Fort Lauderdale securities attorney Charles Pearlman and the former chairman of Arthur Andersen are part of a group that’s suing a prominent Wharton School alumnus amid the collapse of a $199 million mezzanine fund, Builder Funding and BFWest LLC, and their parent company, Builder Financial. The plaintiffs are suing over $40 million in compensation, some of it paid by borrowers.
BuilderFinancial has filed motions to dismiss the Pearlman complaint in Broward County Circuit Court, which are still pending. Two other related lawsuits by other investors, represented by the Tripp Scott law firm, are also pending, but Builder Funding attorneys have filed motions to disqualify Tripp Scott.
“We’ll be resuming our lending business one way or another after the litigation is concluded and the markets stabilization,” said Kyle Meyer, president of BuilderFinancial.
Meanwhile, the company recently won a ruling in another case filed by one of its former borrowers, Gary Goldstein of Palm Beach County, in a lawsuit over a mortgage loan on a condo property.
The fund, Builder Funding, and its parent company were led by defendant Andrew Heller, who sits on Wharton’s board of overseers, and Meyer.
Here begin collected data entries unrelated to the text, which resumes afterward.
Lemma inject_tools_settles tn tdr template w w' :
  inject_tools cl vcl image now tn tdr template w = (Ok false, w') → written_ready w'.
Proof.
  unfold inject_tools. cbv zeta. intros (pvco & w1 & _ & E)%bind_ok.
  case_match; [discriminate E|]. apply bind_ok in E as (pv & w2 & _ & E).
  case_match; [discriminate E|]. apply bind_ok in E as (? & w3 & _ & E).
  apply bind_ok in E as (? & w4 & _ & E). apply bind_ok in E as (pvcn & w5 & _ & E).
  case_match; [discriminate E|]. apply bind_ok in E as (job & w6 & _ & E).
  case_match; [discriminate E|]. apply bind_ok in E as (tn1 & w7 & _ & E).
  apply bind_ok in E as (tn2 & w8 & E8 & E). apply settled_if in E as [Hr ->].
  apply returning_Ok in E8. by exists tn1, tn2, w7.
Qed.

Lemma settle_written tn deps w tn' tdr w' :
  settle cl now tn deps w = (Ok (tn', tdr), w') →
  ∃ tn0 w1, Tenant_PersistStatus cl tn0 w1 = (Ok tn', w').
Proof.
  unfold settle. intros ([r deps'] & w1 & _ & E)%bind_ok. apply bind_ok in E as (err & w2 & _ & E).
  apply bind_ok in E as (tn1 & w3 & _ & E). apply bind_ok in E as (tn2 & w4 & E4 & E).
  injection E as -> _ ->. apply returning_Ok in E4. by eexists _, _.
Qed.

Lemma tenant_reconcile_settles req w w' :
  Reconcile cl vcl image now req w = (Ok false, w') → tenant_settled req w w'.
Proof.
  unfold Reconcile. intros ([ok tn] & w1 & E1 & E)%bind_ok. apply failing_Ok in E1.
  destruct ok; cbn [negb] in E; [|injection E as ->; by eapply tenant_absent].
  unfold reconcile_tenant in E. apply bind_ok in E as (deps & w2 & _ & E).
  apply bind_ok in E as ([fin tn1] & w3 & E3 & E). apply returning_Ok in E3.
  destruct fin; [injection E as ->; by eapply tenant_finalized|].
  apply bind_ok in E as (? & w4 & _ & E). apply bind_ok in E as ([tn2 tdr] & w5 & E5 & E).
  destruct (VolumeClaimTemplate _).
  - apply inject_tools_settles in E as (? & ? & ? & ? & ?). by eapply tenant_is_ready.
  - apply settled_if in E as [Hr ->]. apply settle_written in E5 as (? & ? & ?).
    by eapply tenant_is_ready.
Qed.
End settled.

(** ** Runs and triggers *)
Section runs.
Context `{GoRuntime, GoFmt, JSONText, Markdown} {W : Type} (cl : KubeClient W).
Context (issuer : Issuer_ W) (metadataAPIURL : string) (standalone : bool).
Context (stream : string → string → string → io W string) (put_log : string → string → io W unit).
Context (fuel rounds : nat) (now : Z) (clock : io W Z).

(** The run is not there, it is being deleted, or its status was written. *)
Inductive run_settled (req : Request) (w w' : W) : Prop :=
| run_absent wr :
    Keyed_Load (kube cl KWorkflowRun) (NewWorkflowRun req) w = (Ok (false, wr), w') →
    run_settled req w w'
| run_deleted wr :
    Keyed_Load (kube cl KWorkflowRun) (NewWorkflowRun req) w = (Ok (true, wr), w') →
    Finalizing (Kube_Meta wr.2) = true → run_settled req w w'
| run_written wr wr' w1 : Run_PersistStatus cl wr w1 = (Ok wr', w') → run_settled req w w'.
All of BuilderFinancial’s former mortgages and notes under its former subsidiary
BFWest have been assumed by its top financer, German bank WestLB and its U.S. real estate arm, Indigo Real Estate.
Indigo had attempted to foreclose on a loan to Goldstein, which was last recorded in a mortgage modification showing a total of $15.85 million in December 2005.
Goldstein borrowed from BuilderFinancial to assemble properties along Federal Highway, north of downtown West Palm Beach. But, Goldstein filed suit against Indigo and BuilderFinancial, alleging that the interest rates and fees had been usurious – exceptionally high in cost. Palm Beach County Circuit Judge Jack Cox ruled March 9 that the rates and fees were not usurious. Some other aspects of the lawsuit may go forward, but the usury allegation was a major piece of it.
“The discount fee, origination fee and facility fee constitute interest for purposes of the usury statute. The interest reserve, however, cannot be added in more than once, which is what the plaintiff’s calculation attempts to do,” Cox’s order states. “Any attempt to include the interest reserve as additional interest under the Spreading Statute, and then added that number to the 8 percent stated interest rate, would be double counting.”
Fort Lauderdale attorney Tom Angelo represented BuilderFinancial in Goldstein’s suit.
“It’s important because there are other cases out there in South Florida where borrowers are trying to escape their obligations by asserting usury,” he said. “These borrowers are saying we didn’t know what we agreed to pay, therefore we don’t want to pay you back.”
Business leaders among investors
On the investor side, plaintiffs against BuilderFinancial include Joe Berardino, former chairman of Arthur Andersen; Hal Beretz, former president at Phibro-Salomon (later Salomon Smith Barney); William Grayson, former senior VP at Macy’s; the Albert Miniaci and Beatriz Miniaci revocable trust funds, and the Alvin Sherman Trust. The Sherman and Miniaci names are prominent on the research center and theater at Nova Southeastern University.
The original complaint in the case alleged that Builder Funding, a mezzanine loan fund established in 2000, sold $99 million in investment units and borrowed an additional $100 million. When the investors were told in June 2007 that the fund was being liquidated, they also found out that fund manager and parent company BuilderFinancial Corp. (BFC) had not disclosed some of its compensation to investors, the complaint alleges.
Todd Levine, partner with Kluger, Kaplan, Silverman, Katzen & Levine in Miami, represents the Builder Funding companies, Heller, Meyer and principal George Henderson Jr.
Levine has said the defendants deny the allegations and that fees were disclosed.
While Heller and Meyer are defendants in the case, they also have investments at risk in the liquidation, the complaint indicates. They and five other defendants owned a combined $32.9 million in units as of September 2007, a chart with the complaint states.
According to the complaint, the $100 million in financing for the fund came from WestLB.
The Pearlman lawsuit was filed by attorneys with Kopelowitz Ostrow in Fort Lauderdale, including David Ferguson. He said the suit has been delayed by several procedural matters, and now includes 50 plaintiffs.